-------- Provided entries
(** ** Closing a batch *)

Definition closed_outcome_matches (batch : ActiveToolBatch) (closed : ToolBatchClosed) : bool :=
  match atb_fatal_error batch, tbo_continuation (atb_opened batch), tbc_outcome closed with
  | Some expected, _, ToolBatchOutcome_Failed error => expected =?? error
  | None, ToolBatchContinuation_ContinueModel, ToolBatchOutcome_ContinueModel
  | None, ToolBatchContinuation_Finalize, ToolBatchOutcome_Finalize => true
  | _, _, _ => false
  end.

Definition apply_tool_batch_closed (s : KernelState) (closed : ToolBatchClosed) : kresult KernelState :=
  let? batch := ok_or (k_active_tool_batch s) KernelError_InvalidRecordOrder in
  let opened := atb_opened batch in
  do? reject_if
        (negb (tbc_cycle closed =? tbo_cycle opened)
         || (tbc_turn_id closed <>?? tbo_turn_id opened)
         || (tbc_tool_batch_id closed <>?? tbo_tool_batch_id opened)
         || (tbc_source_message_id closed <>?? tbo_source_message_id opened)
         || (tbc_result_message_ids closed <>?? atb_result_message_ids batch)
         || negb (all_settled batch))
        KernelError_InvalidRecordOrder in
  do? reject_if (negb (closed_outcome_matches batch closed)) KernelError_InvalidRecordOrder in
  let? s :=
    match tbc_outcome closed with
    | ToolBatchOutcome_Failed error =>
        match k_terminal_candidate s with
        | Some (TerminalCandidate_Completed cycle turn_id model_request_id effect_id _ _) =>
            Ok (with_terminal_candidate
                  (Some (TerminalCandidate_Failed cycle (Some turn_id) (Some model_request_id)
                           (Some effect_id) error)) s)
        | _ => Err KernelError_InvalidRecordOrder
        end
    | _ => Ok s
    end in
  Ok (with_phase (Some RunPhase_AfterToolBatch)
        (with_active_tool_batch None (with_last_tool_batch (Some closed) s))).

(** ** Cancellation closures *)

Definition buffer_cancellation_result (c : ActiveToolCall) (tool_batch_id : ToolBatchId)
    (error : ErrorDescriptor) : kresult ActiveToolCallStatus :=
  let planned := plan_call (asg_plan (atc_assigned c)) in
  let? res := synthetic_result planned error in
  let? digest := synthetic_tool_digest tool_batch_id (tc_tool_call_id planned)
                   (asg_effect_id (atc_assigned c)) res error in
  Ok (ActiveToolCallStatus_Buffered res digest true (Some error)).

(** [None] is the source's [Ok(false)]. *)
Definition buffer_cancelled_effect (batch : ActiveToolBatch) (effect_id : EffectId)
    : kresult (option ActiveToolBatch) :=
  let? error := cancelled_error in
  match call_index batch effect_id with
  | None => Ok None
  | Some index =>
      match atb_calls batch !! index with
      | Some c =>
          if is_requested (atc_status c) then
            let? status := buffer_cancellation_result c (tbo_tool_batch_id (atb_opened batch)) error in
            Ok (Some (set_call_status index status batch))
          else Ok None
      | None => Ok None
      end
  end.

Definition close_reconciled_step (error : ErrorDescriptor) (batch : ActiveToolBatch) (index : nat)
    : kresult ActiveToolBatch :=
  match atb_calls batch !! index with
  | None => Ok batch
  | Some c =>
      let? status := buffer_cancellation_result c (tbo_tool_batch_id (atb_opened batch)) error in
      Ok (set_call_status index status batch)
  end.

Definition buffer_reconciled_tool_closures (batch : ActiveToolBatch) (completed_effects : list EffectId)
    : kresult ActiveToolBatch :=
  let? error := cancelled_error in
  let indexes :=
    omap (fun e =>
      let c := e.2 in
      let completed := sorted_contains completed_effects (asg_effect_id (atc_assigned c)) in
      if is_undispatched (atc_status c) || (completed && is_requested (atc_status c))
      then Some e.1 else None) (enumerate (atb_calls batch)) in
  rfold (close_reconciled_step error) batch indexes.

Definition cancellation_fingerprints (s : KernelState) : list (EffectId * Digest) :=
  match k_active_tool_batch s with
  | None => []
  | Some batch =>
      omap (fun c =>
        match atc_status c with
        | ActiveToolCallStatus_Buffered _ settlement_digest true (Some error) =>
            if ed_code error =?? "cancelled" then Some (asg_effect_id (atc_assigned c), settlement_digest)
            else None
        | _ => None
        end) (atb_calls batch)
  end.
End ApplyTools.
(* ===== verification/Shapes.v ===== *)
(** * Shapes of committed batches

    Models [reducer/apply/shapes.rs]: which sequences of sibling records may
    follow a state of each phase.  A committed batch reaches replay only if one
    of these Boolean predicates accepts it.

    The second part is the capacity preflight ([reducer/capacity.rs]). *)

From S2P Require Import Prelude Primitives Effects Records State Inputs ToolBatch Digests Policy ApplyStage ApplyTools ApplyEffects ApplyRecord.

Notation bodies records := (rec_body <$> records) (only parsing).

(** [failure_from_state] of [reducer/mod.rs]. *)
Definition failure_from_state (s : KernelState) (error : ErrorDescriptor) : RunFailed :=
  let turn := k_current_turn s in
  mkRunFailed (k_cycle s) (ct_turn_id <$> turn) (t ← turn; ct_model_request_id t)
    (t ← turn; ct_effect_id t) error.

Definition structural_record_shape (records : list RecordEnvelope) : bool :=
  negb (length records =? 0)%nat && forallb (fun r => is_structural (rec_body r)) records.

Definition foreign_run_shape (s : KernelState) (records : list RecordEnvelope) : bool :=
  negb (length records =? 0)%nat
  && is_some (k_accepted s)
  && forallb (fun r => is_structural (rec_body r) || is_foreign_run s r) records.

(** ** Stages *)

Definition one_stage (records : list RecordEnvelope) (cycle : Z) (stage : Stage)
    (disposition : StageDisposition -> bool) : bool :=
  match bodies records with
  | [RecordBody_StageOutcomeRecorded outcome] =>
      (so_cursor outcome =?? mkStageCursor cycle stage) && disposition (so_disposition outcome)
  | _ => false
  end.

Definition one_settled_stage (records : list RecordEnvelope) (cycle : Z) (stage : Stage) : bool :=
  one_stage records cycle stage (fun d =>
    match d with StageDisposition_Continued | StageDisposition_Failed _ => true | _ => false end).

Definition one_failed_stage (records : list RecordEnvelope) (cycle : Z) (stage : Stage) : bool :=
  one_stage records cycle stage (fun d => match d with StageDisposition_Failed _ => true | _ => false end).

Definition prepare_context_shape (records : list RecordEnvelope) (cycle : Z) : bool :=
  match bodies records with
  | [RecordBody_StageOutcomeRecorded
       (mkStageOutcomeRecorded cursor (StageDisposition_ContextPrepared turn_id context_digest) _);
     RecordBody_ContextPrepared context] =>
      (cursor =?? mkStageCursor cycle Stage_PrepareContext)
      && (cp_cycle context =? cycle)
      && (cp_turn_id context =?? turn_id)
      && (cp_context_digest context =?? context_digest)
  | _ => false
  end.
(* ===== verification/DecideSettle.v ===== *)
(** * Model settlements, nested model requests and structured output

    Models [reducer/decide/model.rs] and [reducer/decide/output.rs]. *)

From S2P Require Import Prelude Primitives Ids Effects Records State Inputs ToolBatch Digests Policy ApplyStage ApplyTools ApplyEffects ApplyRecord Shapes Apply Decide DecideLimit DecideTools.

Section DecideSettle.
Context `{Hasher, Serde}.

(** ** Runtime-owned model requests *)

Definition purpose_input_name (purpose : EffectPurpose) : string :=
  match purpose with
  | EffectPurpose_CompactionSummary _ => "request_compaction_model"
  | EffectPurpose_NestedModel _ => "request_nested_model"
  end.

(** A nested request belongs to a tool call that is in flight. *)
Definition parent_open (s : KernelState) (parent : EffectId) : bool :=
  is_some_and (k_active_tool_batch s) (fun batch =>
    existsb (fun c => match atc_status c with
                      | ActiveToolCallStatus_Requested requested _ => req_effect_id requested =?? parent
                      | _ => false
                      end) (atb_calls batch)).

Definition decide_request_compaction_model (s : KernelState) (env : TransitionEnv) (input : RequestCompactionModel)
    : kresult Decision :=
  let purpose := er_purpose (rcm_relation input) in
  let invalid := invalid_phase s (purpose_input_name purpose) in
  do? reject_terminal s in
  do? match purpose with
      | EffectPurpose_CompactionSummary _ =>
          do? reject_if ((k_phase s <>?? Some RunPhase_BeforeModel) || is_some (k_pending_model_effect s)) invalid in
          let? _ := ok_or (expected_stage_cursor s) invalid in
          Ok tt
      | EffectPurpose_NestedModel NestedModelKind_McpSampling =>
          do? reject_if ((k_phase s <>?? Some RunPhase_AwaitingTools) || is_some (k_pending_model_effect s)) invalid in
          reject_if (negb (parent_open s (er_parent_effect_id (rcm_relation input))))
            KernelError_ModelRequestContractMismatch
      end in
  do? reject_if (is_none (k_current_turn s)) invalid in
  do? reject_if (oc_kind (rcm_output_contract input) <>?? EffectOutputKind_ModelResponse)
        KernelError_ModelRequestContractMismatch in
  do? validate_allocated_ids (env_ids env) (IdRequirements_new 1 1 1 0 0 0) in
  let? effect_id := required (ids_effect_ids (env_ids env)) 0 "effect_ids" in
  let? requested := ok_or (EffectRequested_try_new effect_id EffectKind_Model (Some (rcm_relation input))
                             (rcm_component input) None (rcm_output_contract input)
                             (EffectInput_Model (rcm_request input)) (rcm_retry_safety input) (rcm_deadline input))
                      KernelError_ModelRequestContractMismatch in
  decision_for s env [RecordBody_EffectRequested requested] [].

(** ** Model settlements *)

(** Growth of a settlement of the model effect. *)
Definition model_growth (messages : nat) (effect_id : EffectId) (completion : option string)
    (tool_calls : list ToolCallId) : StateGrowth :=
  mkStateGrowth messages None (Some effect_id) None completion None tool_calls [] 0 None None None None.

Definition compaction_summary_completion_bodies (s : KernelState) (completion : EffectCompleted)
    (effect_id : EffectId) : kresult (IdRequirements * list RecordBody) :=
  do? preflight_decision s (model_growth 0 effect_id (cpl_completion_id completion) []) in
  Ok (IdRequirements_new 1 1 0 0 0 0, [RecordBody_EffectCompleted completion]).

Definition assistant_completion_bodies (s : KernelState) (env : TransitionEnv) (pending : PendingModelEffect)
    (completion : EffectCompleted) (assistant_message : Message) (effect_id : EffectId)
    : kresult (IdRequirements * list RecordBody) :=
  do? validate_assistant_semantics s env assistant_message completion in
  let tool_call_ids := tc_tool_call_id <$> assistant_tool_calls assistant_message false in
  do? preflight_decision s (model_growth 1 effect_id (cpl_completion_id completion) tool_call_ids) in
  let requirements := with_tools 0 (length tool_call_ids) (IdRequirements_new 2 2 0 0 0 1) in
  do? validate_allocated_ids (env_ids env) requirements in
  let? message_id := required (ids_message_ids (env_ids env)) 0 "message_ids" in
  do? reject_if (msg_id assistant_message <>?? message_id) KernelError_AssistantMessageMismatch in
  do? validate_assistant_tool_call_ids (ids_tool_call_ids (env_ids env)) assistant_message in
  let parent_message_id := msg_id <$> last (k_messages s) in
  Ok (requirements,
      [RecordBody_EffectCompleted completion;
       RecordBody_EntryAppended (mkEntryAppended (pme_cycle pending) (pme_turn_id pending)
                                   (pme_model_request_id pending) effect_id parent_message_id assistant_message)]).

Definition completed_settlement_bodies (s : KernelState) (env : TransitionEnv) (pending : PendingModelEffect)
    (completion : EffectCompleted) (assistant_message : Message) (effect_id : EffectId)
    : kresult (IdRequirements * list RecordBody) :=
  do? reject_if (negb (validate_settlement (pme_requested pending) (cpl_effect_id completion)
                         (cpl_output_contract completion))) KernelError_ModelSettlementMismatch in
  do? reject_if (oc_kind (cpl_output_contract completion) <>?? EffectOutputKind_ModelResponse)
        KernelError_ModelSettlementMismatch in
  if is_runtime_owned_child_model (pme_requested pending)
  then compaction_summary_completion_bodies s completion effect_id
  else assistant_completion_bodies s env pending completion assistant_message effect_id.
----------------
Requirement: When you reach the line containing "kresult (option ActiveToolBatch)" in the data above, start copying exactly, and stop after the line containing "follow a state".

Task result:
    : kresult (option ActiveToolBatch) :=
  let? error := cancelled_error in
  match call_index batch effect_id with
  | None => Ok None
  | Some index =>
      match atb_calls batch !! index with
      | Some c =>
          if is_requested (atc_status c) then
            let? status := buffer_cancellation_result c (tbo_tool_batch_id (atb_opened batch)) error in
            Ok (Some (set_call_status index status batch))
          else Ok None
      | None => Ok None
      end
  end.

Definition close_reconciled_step (error : ErrorDescriptor) (batch : ActiveToolBatch) (index : nat)
    : kresult ActiveToolBatch :=
  match atb_calls batch !! index with
  | None => Ok batch
  | Some c =>
      let? status := buffer_cancellation_result c (tbo_tool_batch_id (atb_opened batch)) error in
      Ok (set_call_status index status batch)
  end.

Definition buffer_reconciled_tool_closures (batch : ActiveToolBatch) (completed_effects : list EffectId)
    : kresult ActiveToolBatch :=
  let? error := cancelled_error in
  let indexes :=
    omap (fun e =>
      let c := e.2 in
      let completed := sorted_contains completed_effects (asg_effect_id (atc_assigned c)) in
      if is_undispatched (atc_status c) || (completed && is_requested (atc_status c))
      then Some e.1 else None) (enumerate (atb_calls batch)) in
  rfold (close_reconciled_step error) batch indexes.

Definition cancellation_fingerprints (s : KernelState) : list (EffectId * Digest) :=
  match k_active_tool_batch s with
  | None => []
  | Some batch =>
      omap (fun c =>
        match atc_status c with
        | ActiveToolCallStatus_Buffered _ settlement_digest true (Some error) =>
            if ed_code error =?? "cancelled" then Some (asg_effect_id (atc_assigned c), settlement_digest)
            else None
        | _ => None
        end) (atb_calls batch)
  end.
End ApplyTools.
(* ===== verification/Shapes.v ===== *)
(** * Shapes of committed batches

    Models [reducer/apply/shapes.rs]: which sequences of sibling records may
    follow a state of each phase.  A committed batch reaches replay only if one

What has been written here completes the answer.